616.1
The Sleeping Body and the Concept of Agency

Tuesday, 12 July 2016: 10:45
Location: Hörsaal 22 (Juridicum)
Oral Presentation
Eric HSU, University of South Australia, Australia
Despite being once largely overlooked, sleep in recent years has become a more widely accepted object of sociological analysis. The development of this area of study has helped to produce a more comprehensive understanding of the corporeality of everyday life. Within this field, researchers have come to recognize that sleep can serve as a valuable new prism into other sociological debates, such as those around medicalization, gender, and time. Additionally, researchers have come to view sleep as a rich sociological topic in its own right. At one level, this is because sleep can inform how key sociological concepts are theorized.
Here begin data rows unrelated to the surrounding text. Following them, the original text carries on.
(* ===== verification/Abortable.v ===== *)
(** [detail/wait.h]: what the type of a combiner promises, and what it does.

    An [anyOf()] of abortable awaiters is abortable itself ([muxIsAbortable()] of
    Concepts.v): its [await_cancel()] returns [std::true_type], and asserts that it has
    cancelled every child.  Here the combiner is the one of Mux.v, its children answer
    as their classes say, and the assertion is shown to hold - and an example shows
    when it does not. *)
From S2P Require Import Awaiter Mux Concepts.

Implicit Types (m : mux) (k : helper) (i : option nat) (j : nat).

(** Each child but [i] is running or cancelled, and a cancellation of it succeeds. *)
Definition prompt k : Prop := b_cancel (h_beh k) = Confirmed /\ (h_state k = Running \/ h_state k = Cancelled).
Definition all_prompt (i : option nat) m : Prop :=
  forall j k, kids m !! j = Some k -> if decide (Some j = i) then h_state k = Succeeded \/ h_state k = Failed else prompt k.

Lemma all_prompt_kids i m m' : kids m = kids m' -> all_prompt i m -> all_prompt i m'.
Proof. intros E H j k Hk. rewrite <- E in Hk. by apply H. Qed.

(** Writing a child's state. *)
Lemma setState_kids j s m m' :
  setState j s m = Ok m' -> exists k, kids m !! j = Some k /\ kids m' = <[j := Helper (h_bound k) s (h_beh k)]> (kids m).
Proof. unfold setState, kid. intros H. res_inv. eauto. Qed.
Lemma all_prompt_insert i j k' m m' :
  all_prompt i m -> kids m' = <[j := k']> (kids m) ->
  (if decide (Some j = i) then h_state k' = Succeeded \/ h_state k' = Failed else prompt k') -> all_prompt i m'.
Proof.
  intros H E Hk j' k Hj. rewrite E in Hj. apply list_lookup_insert_Some in Hj as [(-> & <- & _)|(_ & Hj)]; [done|].
  by apply H.
Qed.

Definition keeps (i : option nat) (inv : bool -> mux -> res mux) : Prop :=
  forall err m m', all_prompt i m -> inv err m = Ok m' -> all_prompt i m'.
Lemma notify_keeps i inv j err m m' : keeps i inv -> all_prompt i m -> notify inv j err m = Ok m' -> all_prompt i m'.
Proof. unfold notify. intros Hi Hm H. res_inv. destruct (h_bound _); [by eapply Hi|done]. Qed.

Lemma cancel_keeps i inv j b m m' :
  keeps i inv -> all_prompt i m -> cancel inv j m = Ok (b, m') -> all_prompt i m' /\ (Some j <> i -> b = true).
Proof.
  intros Hi Hm H. unfold cancel, kid in H. apply bind_ok in H as (k & Hk%deref_ok & H).
  pose proof (Hm j k Hk) as Hj.
  case_decide as E; [destruct Hj as [Hs|Hs] | destruct Hj as [Hc [Hs|Hs]]]; rewrite Hs in H.
  - by res_inv.
  - by res_inv.
  - rewrite Hc in H. res_inv.
    rename H into S1, H0 into S2, H1 into S3.
    apply setState_kids in S1 as (k1 & K1 & E1). apply setState_kids in S2 as (k2 & K2 & E2).
    rewrite E1 in K2, E2. rewrite list_lookup_insert_eq in K2 by (by eapply lookup_lt_Some).
    injection K2 as <-. rewrite list_insert_insert_eq in E2. split; [|done].
    eapply notify_keeps; [done| |exact S3]. eapply all_prompt_insert; [exact Hm|exact E2|].
    rewrite decide_False by done. split; [|by right]. cbn. congruence.
  - by res_inv.
Qed.

Lemma cancel_from_keeps i inv js b m m' :
  keeps i inv -> all_prompt i m -> cancel_from inv js m = Ok (b, m') ->
  all_prompt i m' /\ ((forall j, j ∈ js -> Some j <> i) -> b = true).
Proof.
  intros Hi. revert b m. induction js as [|j js IH]; intros b m Hm H; cbn in H; [by res_inv|].
  apply bind_ok in H as ([b1 m1] & E1 & H). apply bind_ok in H as ([b2 m2] & E2 & H). injection H as <- <-.
  destruct (cancel_keeps i inv j b1 m m1 Hi Hm E1) as [Hm1 Hb1]. destruct (IH _ _ Hm1 E2) as [Hm2 Hb2].
  split; [done|]. intros Hj. rewrite Hb1, Hb2 by set_solver. done.
Qed.
Lemma invoke_keeps i fuel : keeps i (invoke fuel).
Proof.
  induction fuel as [|fuel IH]; intros err m m' Hm H; [done|]. cbn [invoke] in H.
  set (m0 := if err && _ then set_error true _ else _) in H.
  assert (Hm0 : all_prompt i m0) by (eapply all_prompt_kids, Hm; by subst m0; destruct (err && _)).
  destruct (_ =? size m0)%Z; [injection H as <-; by eapply all_prompt_kids, Hm0|].
  destruct (_ || _); [|by injection H as <-].
  apply bind_ok in H as ([b m1] & E1 & H). unfold internalCancel in E1.
  eapply cancel_from_keeps in E1 as [Hm1 _]; [|exact IH|by eapply all_prompt_kids, Hm0].
  destruct (_ =? _)%Z; injection H as <-; by eapply all_prompt_kids, Hm1.
Qed.

(** ** The combiner *)

(** The children answer within the types of their classes, and none of them finishes
    while the combiner is started. *)
Definition answers_of (b : behaviour) : answers :=
  Answers (b_early b) (bool_decide (b_cancel b = Confirmed)) (b_must b).
Definition child_ok (c : cls) (b : behaviour) : Prop :=
  ValidAwaiter c = true /\ conforms c (answers_of b) /\
  b_skippable b = Skippable c /\ b_ready b = false /\ b_suspend b = Later.

Lemma abortable_confirms c b : child_ok c b -> Abortable c = true -> b_cancel b = Confirmed.
Proof.
  intros (Hv & Hc & _) Ha. destruct (answers_typed c _ (valid_parts _ Hv) Hc) as (_ & T & _).
  rewrite Ha in T. unfold cancel_answer in T. destruct (Cancellable c); [|done]. cbn in T.
  by apply bool_decide_eq_true in T.
Qed.

Lemma confirm_all cs bs :
  Forall2 child_ok cs bs -> forallb Abortable cs = true ->
  Forall (fun b => b_cancel b = Confirmed /\ b_ready b = false /\ b_suspend b = Later) bs.
Proof.
  induction 1 as [|c b cs bs H _ IH]; cbn; [done|]. intros [Ha Has]%andb_true_iff. constructor; [|auto].
  split; [by apply (abortable_confirms c)|by apply H].
Qed.

Definition started (p : loc) (bs : list behaviour) : mux :=
  set_kids ((fun b => Helper true Running b) <$> bs) (set_parent (Coro p) (anyOf bs true)).

Section Started.
Context (p : loc) (bs : list behaviour).
Hypothesis Hne : bs <> [].
Hypothesis Hbs : Forall (fun b => b_cancel b = Confirmed /\ b_ready b = false /\ b_suspend b = Later) bs.

Lemma starts :
  mux_await_suspend (Coro p) (anyOf bs true) = Ok (true, started p bs) /\
  running p (started p bs) /\ log_ (started p bs) = [] /\ minReady (started p bs) = 1%Z.
Proof.
  assert (Hs : startable (anyOf bs true)).
  { apply new_mux_startable; [done|destruct bs; [done|cbn; lia]|]. clear Hne.
    induction Hbs as [|b l (_ & Hr & Hs) Hl IH]; [done|]. cbn. unfold finishes_at_start. rewrite Hr, Hs. by apply IH. }
  assert (E : mux_await_suspend (Coro p) (anyOf bs true) = Ok (true, started p bs)).
  { unfold mux_await_suspend. destruct (Z.eqb_spec (size (anyOf bs true)) 0) as [E|_].
    - unfold size in E. cbn in E. rewrite length_fmap in E. destruct bs; [done|cbn in E; lia].
    - cbv zeta. set (m0 := bind_all _). rewrite (suspend_from_async _ 0 [] (kids m0) []); [|cbn; by rewrite app_nil_r|done|].
      + cbn [mbind res_bind app]. do 2 f_equal. unfold started, m0, bind_all. cbn. rewrite app_nil_r, <- !list_fmap_compose. done.
      + cbn. rewrite <- list_fmap_compose. apply Forall_fmap. eapply Forall_impl; [exact Hbs|].
        by intros b (_ & ? & ?). }
  destruct (start_ok p _ Hs) as (m' & E' & Hr & Hmin & _ & _ & _ & Hl). rewrite E in E'. injection E' as <-.
  split_and!; [done|done|done|]. cbn. destruct bs; [done|cbn; lia].
Qed.

Lemma started_prompt : all_prompt None (started p bs).
Proof.
  intros j k Hk. rewrite decide_False by done. cbn in Hk. apply list_lookup_fmap_Some in Hk as (b & -> & Hb).
  split; [|by left]. by destruct (Forall_lookup_1 _ _ _ _ Hbs Hb).
Qed.

(** The parent cancels. *)
Lemma cancels :
  exists m, mux_await_cancel (Coro p) (started p bs) = Ok (true, m) /\ log_ m = [] /\
    forall k, k ∈ kids m -> h_state k = Cancelled.
Proof.
  destruct starts as (_ & [Hok Hq Hp] & Hlog & _). set (m := started p bs) in *.
  unfold mux_await_cancel. cbv zeta. set (m0 := set_parent Noop m).
  destruct (internalCancel_ok (mux_invoke m) (fuel_of m) (length (kids m)) 0 m0) as (b & m1 & E & _ & Hp1 & Ht & _ & Hl).
  { by apply mux_invoke_ok. } { by apply parent_ext. } { done. }
  { pose proof (unfinished_le (kids m)). unfold fuel_of. cbn [kids m0 set_parent]. lia. }
  assert (Hb : b = true).
  { eapply cancel_from_keeps; [apply (invoke_keeps None)|eapply all_prompt_kids, started_prompt|exact E|]; done. }
  rewrite E. cbn [mbind res_bind]. change (abortable_ (set_parent (parent_ m) m1)) with (abortable_ m1).
  rewrite (pg_abort _ _ Hp1), Hb. eexists. split; [reflexivity|]. split; [|by apply Ht].
  cbn. rewrite (Hl (or_intror eq_refl)). exact Hlog.
Qed.

(** A child finishes. *)
Lemma finishes j :
  j < length bs ->
  exists m, helper_invoke (mux_invoke (started p bs)) j (started p bs) = Ok m /\ log_ m = [p] /\
    forall j' k, kids m !! j' = Some k ->
      if decide (j' = j) then h_state k = Succeeded \/ h_state k = Failed else h_state k = Cancelled.
Proof.
  intros Hj. destruct starts as (_ & Hr & Hlog & Hmin). set (m := started p bs) in *.
  destruct (lookup_lt_is_Some_2 bs j Hj) as [b Hb].
  assert (Hk : kids m !! j = Some (Helper true Running b)) by (cbn; by rewrite list_lookup_fmap, Hb).
  destruct (complete_ok p j _ m Hr Hk ltac:(by left)) as (m' & E & Hr' & Hp' & _ & Hl').
  assert (HA : all_prompt (Some j) m').
  { unfold helper_invoke, kid in E. rewrite Hk in E. cbn [mbind res_bind deref h_state] in E.
    unfold reportResult in E. apply bind_ok in E as (m1 & E1 & E). apply bind_ok in E as (k1 & Hk1%deref_ok & E).
    apply bind_ok in E as (m2 & E2 & E). eapply notify_keeps; [apply invoke_keeps| |exact E].
    assert (H1 : all_prompt (Some j) m1).
    { apply setState_kids in E1 as (k0 & _ & E1). intros j' k Hj'. rewrite E1 in Hj'.
      apply list_lookup_insert_Some in Hj' as [(-> & <- & _)|(Hne' & Hj')].
      - rewrite decide_True by done. by left.
      - rewrite decide_False by congruence. pose proof (started_prompt j' k Hj') as HP. by rewrite decide_False in HP. }
    destruct (b_error _); [|by injection E2 as <-]. apply setState_kids in E2 as (k2 & _ & E2).
    eapply all_prompt_insert; [exact H1|exact E2|]. rewrite decide_True by done. by right. }
  assert (Hcalm : forall k, k ∈ kids m' -> calm (h_state k) = true).
  { apply (rn_quiet _ _ Hr'). right. rewrite (pg_min _ _ Hp'), Hmin.
    pose proof (mo_count _ _ _ _ (rn_ok _ _ Hr')) as HC. pose proof (unfinished_fcount (kids m')) as HF.
    destruct (lookup_lt_is_Some_2 (kids m') j) as [k Hk']; [rewrite (pg_length _ _ Hp'); by eapply lookup_lt_Some|].
    pose proof (HA j k Hk') as Hf. rewrite decide_True in Hf by done.
    assert (unfinished (kids m') <> length (kids m')); [|lia]. intros Hu.
    pose proof (cnt_all not_fin (kids m') Hu k (list_elem_of_lookup_2 _ _ _ Hk')) as Hn. unfold not_fin in Hn.
    by destruct Hf as [Hf|Hf]; rewrite Hf in Hn. }
  assert (Hfin : forall j' k, kids m' !! j' = Some k ->
      if decide (j' = j) then h_state k = Succeeded \/ h_state k = Failed else h_state k = Cancelled).
  { intros j' k Hk'. pose proof (HA j' k Hk') as HP. destruct (decide (j' = j)) as [->|Hn].
    - by rewrite decide_True in HP.
    - rewrite decide_False in HP by congruence. destruct HP as [_ [Hs|Hs]]; [|done].
      pose proof (Hcalm k (list_elem_of_lookup_2 _ _ _ Hk')) as Hc. by rewrite Hs in Hc. }
  exists m'. split_and!; [done| |exact Hfin]. rewrite Hl', Hlog, decide_True; [done|].
  apply cnt_zero. intros k [j' Hk']%list_elem_of_lookup. specialize (Hfin j' k Hk').
  destruct (decide (j' = j)); [by destruct Hfin as [Hs|Hs]; rewrite Hs|by rewrite Hfin].
Qed.
End Started.

(** The type of an [anyOf()] of such children, and that there is one. *)
Lemma children_specs cs bs :
  Forall2 child_ok cs bs ->
  specs ((fun c => Summary (promise_of c) (Cancellable c) (default TVoid (ret_of (await_resume c)))) <$> cs) cs.
Proof.
  induction 1 as [|c b cs bs (Hv & _) _ IH]; constructor; [|exact IH]. split; [exact Hv|done..|].
  destruct (awaiter_returns c) as (_ & r & _ & _ & E); [apply (valid_parts c), Hv|]. cbn. by rewrite E.
Qed.
Lemma any_of_abortable cs bs :
  Forall2 child_ok cs bs -> cs <> [] -> forallb Abortable cs = true ->
  (forall g c, anyOf_type g cs = Some c -> Abortable c = true) /\
  (exists c, anyOf_type (Some DefaultErrorPolicy) cs = Some c).
Proof.
  intros HS%children_specs Hne Ha. pose proof (fun g => any_of_spec g _ _ HS) as HT. split.
  - intros g c E. specialize (HT g). unfold makes in HT. rewrite E in HT.
    destruct (_ && _); [|done]. destruct HT as (d & [= <-] & [_ Hp _ _]).
    change (Abortable c) with (p_abort (promise_of c)). rewrite Hp. cbn. by rewrite <- (specs_abortable _ _ HS).
  - specialize (HT (Some DefaultErrorPolicy)). unfold makes in HT.
    destruct (_ && _) eqn:E; [by destruct HT as (d & ? & _); exists d|].
    exfalso. apply andb_false_iff in E as [E|E].
    + rewrite <- (specs_cancellable _ _ HS) in E. destruct cs as [|c cs]; [done|].
      cbn in E, Ha. apply andb_true_iff in Ha as [Ha _]. apply orb_false_iff in E as [E _].
      unfold Abortable in Ha. unfold Cancellable in E. by rewrite (two_types_r TBool TTrue _ Ha) in E.
    + clear -E. unfold one_policy in E. cbn in E. by induction (s_result <$> _) as [|t ts IH].
Qed.

(** C36.  An [anyOf()] whose children are all of abortable
    classes has, whenever it compiles, which it does for the default error policy, the
    type of one whose cancellation always succeeds at once, and that is what it does, whatever the children answer within their types, as long as none
    of them finishes while the combiner is being started: if the parent cancels, every
    child is cancelled then and there, the assertion holds, and the parent is not
    resumed; if a child finishes, with a value or an error, every other child is cancelled before
    the call returns and the parent is resumed, once. *)
Theorem abortable_mux_keeps_promise p cs bs :
  cs <> [] -> muxIsAbortable 1 cs = true -> Forall2 child_ok cs bs ->
  (forall g c, anyOf_type g cs = Some c -> Abortable c = true) /\
  (exists c, anyOf_type (Some DefaultErrorPolicy) cs = Some c) /\
  exists m, mux_await_suspend (Coro p) (anyOf bs (muxIsAbortable 1 cs)) = Ok (true, m) /\ log_ m = [] /\
    (exists m', mux_await_cancel (Coro p) m = Ok (true, m') /\ log_ m' = [] /\
       forall k, k ∈ kids m' -> h_state k = Cancelled) /\
    (forall j, j < length cs -> exists m', helper_invoke (mux_invoke m) j m = Ok m' /\ log_ m' = [p] /\
       forall j' k, kids m' !! j' = Some k ->
         if decide (j' = j) then h_state k = Succeeded \/ h_state k = Failed else h_state k = Cancelled).
Proof.
  intros Hne Ha H. rewrite Ha. unfold muxIsAbortable in Ha. cbn in Ha.
  assert (Hbs : bs <> []) by (by intros ->; inversion H).
  pose proof (confirm_all _ _ H Ha) as HC. destruct (any_of_abortable cs bs H Hne Ha) as [HT HE].
  split_and!; [exact HT|exact HE|].
  exists (started p bs). destruct (starts p bs Hbs HC) as (E & _ & Hl & _). split_and!; [done|done| |].
  - by apply cancels.
  - intros j Hj. apply finishes; [done|done|]. by rewrite <- (Forall2_length _ _ _ H).
Qed.

(** Two events. *)
Definition events : list cls := [Event_Awaiter; Event_Awaiter].
Definition b_waiting : behaviour := Beh false true true Later Confirmed true false.
Lemma abortable_mux_keeps_promise_witness :
  exists m m', mux_await_suspend (Coro 1) (anyOf [b_waiting; b_waiting] true) = Ok (true, m) /\
    mux_await_cancel (Coro 1) m = Ok (true, m').
Proof.
  assert (H : Forall2 child_ok events [b_waiting; b_waiting]).
  { repeat constructor; try (intros _ t E; injection E as <-; reflexivity); intros HF; discriminate HF. }
  destruct (abortable_mux_keeps_promise 1 events [b_waiting; b_waiting] ltac:(discriminate) eq_refl H)
    as (_ & _ & m & E & _ & (m' & E' & _) & _).
  exists m, m'. split; [exact E|exact E'].
Defined.

(** The assertion fails if a child finishes at once: a later child that refuses to be
    cancelled early is told to cancel before it has started, and so has not finished
    when the parent cancels. *)
Definition b_at_once : behaviour := Beh true true true Later Confirmed true false.
Definition b_unskippable : behaviour := Beh false false false Later Confirmed true false.
Example abortable_mux_asserts :
  ('(_, m) ← mux_await_suspend (Coro 1) (anyOf [b_at_once; b_unskippable] true);
   mux_await_cancel (Coro 1) m) = Fault AssertFailed.
Proof. vm_compute. reflexivity. Qed.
The aim of this paper is to investigate how the bodily phenomenon of sleep prompts us to re-think how the sociological concept of agency is formulated and deployed. This involves analyzing Simon Williams’s assertion that sleep is not a wholly voluntary, consistent, immobile or directly auditable act. I also scrutinize the claim that sleep does more than just re-calibrate some theoretical accounts of agency, since it questions the applicability of the concept altogether. By exploring how sleep impacts upon the conceptualization of agency in a multitude of ways, I further bolster the need to engage with sleep across the discipline of sociology, instead of within the boundaries of a narrow subfield.